Hive inspection will enable the farmer to know:
- The productive colonies
- The colonies with less tendency of swarming
- Performance of the queen
- The presence of pests, predators and diseases
- Whether to make a division
- If the colony needs a new queen
- When to harvest honey
The farmer should:
- Examine the brood and colony at least several times a year during spring, summer and autumn.
- Make sure that the circumstances are suitable to inspect the colony. For instance, do not start the inspection if the weather is likely to be wet or cold, or if there are people or animals in the vicinity.
- Make an assessment of the level of activity at the entrance of the hive. Observe whether honey bees are flying, if there are any dead honey bees, or if honey bees are bringing in pollen.

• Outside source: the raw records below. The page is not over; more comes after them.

Lemma setValue_it (v : JsonT) (st st' : State) :
  setValue v st = Ret st' -> it st' = it st.
Proof.
  unfold setValue, bind, top, assert. crunch_matches;
    try discriminate; intros [= <-]; reflexivity.
Qed.

Lemma setEnd_it (st st' : State) : setEnd st = Ret st' -> it st' = it st.
Proof.
  unfold setEnd, bind, top. cbn [parents with_parents result].
  crunch_matches; try discriminate; intros [= <-]; reflexivity.
Qed.

Lemma on_begin_it ensure f (st st' : State) :
  on_begin ensure f st = Ret st' -> it st' = it st.
Proof.
  unfold on_begin, bind, top. crunch_matches;
    try discriminate; intros [= <-]; reflexivity.
Qed.

Lemma block_comment_end_length (s s' : string) :
  block_comment_end s = Some s' -> (String.length s' <= String.length s)%nat.
Proof.
  revert s'. induction s as [|c s IH]; intros s'; [discriminate|].
  cbn [block_comment_end]. destruct s as [|c' s]; [discriminate|].
  destruct (Ascii.eqb c "*" && Ascii.eqb c' "/").
  - intros [= <-]. cbn. lia.
  - intros H. apply IH in H. cbn in *. lia.
Qed.

Lemma find_line_end_le (s : string) :
  (String.length (find_line_end s) <= String.length s)%nat.
Proof.
  destruct s as [|c s]; [reflexivity|].
  pose proof (find_line_end_length (String c s) ltac:(discriminate)). lia.
Qed.

Lemma decode_string_it (fuel : nat) (st st' : State) (text text' : string) :
  decode_string fuel st text = Ret (st', text') ->
  (String.length (it st') <= String.length (it st))%nat
  /\ flags st' = flags st /\ parents st' = parents st /\ result st' = result st.
Proof.
  revert st text. induction fuel as [|fuel IH]; intros st text; [discriminate|].
  cbn [decode_string].
  destruct (find_string_token (range st)) as [m|]; [|discriminate].
  assert (Hadv : (String.length (it (advance (m_length m) st))
                  <= String.length (it st))%nat)
    by (apply string_drop_length_le).
  destruct (String.eqb (m2 m) sDQ).
  - intros [= <- _]. auto.
  - destruct (find_key (m2 m) mapReplace).
    + intros H. apply IH in H as (H1 & H2 & H3 & H4).
      cbn in *. repeat split; auto. lia.
    + unfold bind.
      destruct (rethrow _ _); try discriminate.
      intros H. apply IH in H as (H1 & H2 & H3 & H4).
      cbn in *. repeat split; auto. lia.
Qed.

Lemma on_string_it (st st' : State) :
  on_string st = Ret st' -> (String.length (it st') <= String.length (it st))%nat.
Proof.
  unfold on_string. unfold bind at 1.
  destruct (decode_string _ st EmptyString) as [[st1 sText]| | |] eqn:Hd;
    try discriminate.
  apply decode_string_it in Hd as (H1 & _).
  destruct (objectKey (flags st1) =? 1)%N.
  - unfold bind, top, assert, subscript_key. crunch_matches;
      try discriminate; intros [= <-]; exact H1.
  - intros H. apply setValue_it in H. rewrite H. exact H1.
Qed.

(** No handler of [mapToken] moves [it] backwards. *)
Lemma handler_it (tok : string) (h : State -> outcome State) (st st' : State) :
  find_key tok mapToken = Some h -> h st = Ret st' ->
  (String.length (it st') <= String.length (it st))%nat.
Proof.
  unfold mapToken. cbn [find_key].
  repeat (destruct (String.eqb tok _);
          [intros [= <-]; intros H;
           first [ apply setValue_it in H; rewrite H; reflexivity
                 | apply on_begin_it in H; rewrite H; reflexivity
                 | apply on_string_it in H; exact H
                 | idtac ]
          |]); try discriminate.
  - unfold on_line_comment, line_comment_end in H. injection H as <-.
    apply find_line_end_le.
  - unfold on_block_comment in H.
    destruct (block_comment_end (it st)) eqn:E; [|discriminate].
    injection H as <-. apply block_comment_end_length, E.
  - injection H as <-. reflexivity.
  - unfold on_object_end, bind in H.
    destruct (top st) as [[? ?]| | |]; try discriminate.
    destruct (negb _); [discriminate|].
    apply setEnd_it in H. rewrite H. reflexivity.
  - unfold on_array_end, bind in H.
    destruct (top st) as [[? ?]| | |]; try discriminate.
    destruct (negb _); [discriminate|].
    apply setEnd_it in H. rewrite H. reflexivity.
  - unfold on_comma in H. revert H. crunch_matches;
      try discriminate; intros [= <-]; reflexivity.
Qed.

Lemma scan_number_pos (s : string) (n : nat) :
  scan_number s = Some n -> (1 <= n)%nat.
Proof.
  unfold scan_number.
  destruct (match s with
            | String "-"%char s' => (1%nat, s')
            | _ => (0%nat, s)
            end) as [neg s1].
  destruct (Nat.eqb_spec (span_digits s1) 0); [discriminate|].
  intros [= <-]. lia.
Qed.

Lemma first_match_pos (f : Flags) (alts : list alt) (s : string) (n : nat) :
  token_alts f = Ret alts -> first_match alts s = Some n -> (1 <= n)%nat.
Proof.
  intros Ha.
  assert (Hall : Forall (fun a => forall k, match_alt a s = Some k -> (1 <= k)%nat) alts).
  { unfold token_alts, bind in Ha.
    assert (Hlit : forall l, l <> EmptyString ->
              forall k, match_alt (ALit l) s = Some k -> (1 <= k)%nat).
    { intros l Hl k. cbn. destruct (starts_with l s); [|discriminate].
      intros [= <-]. destruct l; [congruence | cbn; lia]. }
    assert (Hns : forall k, match_alt ANonSpace s = Some k -> (1 <= k)%nat).
    { intros k. cbn. destruct s; [discriminate|].
      destruct (isspace a); [discriminate|]. intros [= <-]. lia. }
    assert (Hnum : forall k, match_alt ANumber s = Some k -> (1 <= k)%nat)
      by (intros k; apply scan_number_pos).
    destruct (match end_ f with
              | 0%N => Ret []
              | 1%N => Ret [ALit "}"]
              | 2%N => Ret [ALit "}"; ALit ","]
              | 3%N => Ret [ALit "]"]
              | 4%N => Ret [ALit "]"; ALit ","]
              | _ => AssertFail
              end) as [ea| | |] eqn:He; try discriminate.
    destruct (match objectKey f with
              | 0%N => Ret []
              | 1%N => Ret [ALit sDQ]
              | 2%N => Ret [ALit ":"]
              | _ => AssertFail
              end) as [ka| | |] eqn:Hk; try discriminate.
    assert (Hea : Forall (fun a => forall k, match_alt a s = Some k -> (1 <= k)%nat) ea).
    { repeat match type of He with
             | match ?x with _ => _ end = _ => destruct x; try discriminate He
             end;
        injection He as <-;
        repeat (constructor; [apply Hlit; discriminate|]); constructor. }
    assert (Hka : Forall (fun a => forall k, match_alt a s = Some k -> (1 <= k)%nat) ka).
    { repeat match type of Hk with
             | match ?x with _ => _ end = _ => destruct x; try discriminate Hk
             end;
        injection Hk as <-;
        repeat (constructor; [apply Hlit; discriminate|]); constructor. }
    injection Ha as <-.
    cbn [app].
    constructor; [apply Hlit; discriminate|].
    constructor; [apply Hlit; discriminate|].
    apply Forall_app_2; [destruct (bFinish f); repeat constructor; auto|].
    apply Forall_app_2.
    { destruct (bBegin f);
        repeat (constructor; [apply Hlit; discriminate|]); constructor. }
    apply Forall_app_2; [exact Hea|].
    apply Forall_app_2; [exact Hka|].
    destruct (value f =? 0)%N; [constructor|].
    repeat (constructor; [first [exact Hnum | apply Hlit; discriminate]|]);
      constructor. }
  clear Ha. induction Hall as [|a alts Ha _ IH]; [discriminate|].
  cbn [first_match]. destruct (match_alt a s) eqn:E.
  - intros [= <-]. apply Ha. reflexivity.
  - exact IH.
Qed.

- Keep records of your inspections and write down any occurrence, or suspicion, of diseases.
- Always be calm and methodical when working with hives, and try to avoid any sudden or sharp actions.
While inspecting the hive the farmer should;
- Remove a brood frame (without the queen bee) and shake most of the honey bees back into the hive or at the hive entrance, leaving the brood comb clear for inspection.
- Hold the frame by the top and inspect the brood thoroughly.
- Look for symptoms associated with established pests and diseases of honey bee colonies.
- Look for any queen bee cells on the comb surface and bottom side of the comb, and if present, remove to reduce swarming potential.
- Repeat this for all brood frames.
- Place combs back in the same sequence and orientation as they were at the start of the inspection, unless you have planned to manipulate the combs for a management reason.
- Make sure that the frames are tightly pushed together to provide the correct bee space.
- Record what you observe and note any pests and diseases that you have identified. Look at possible control or management options.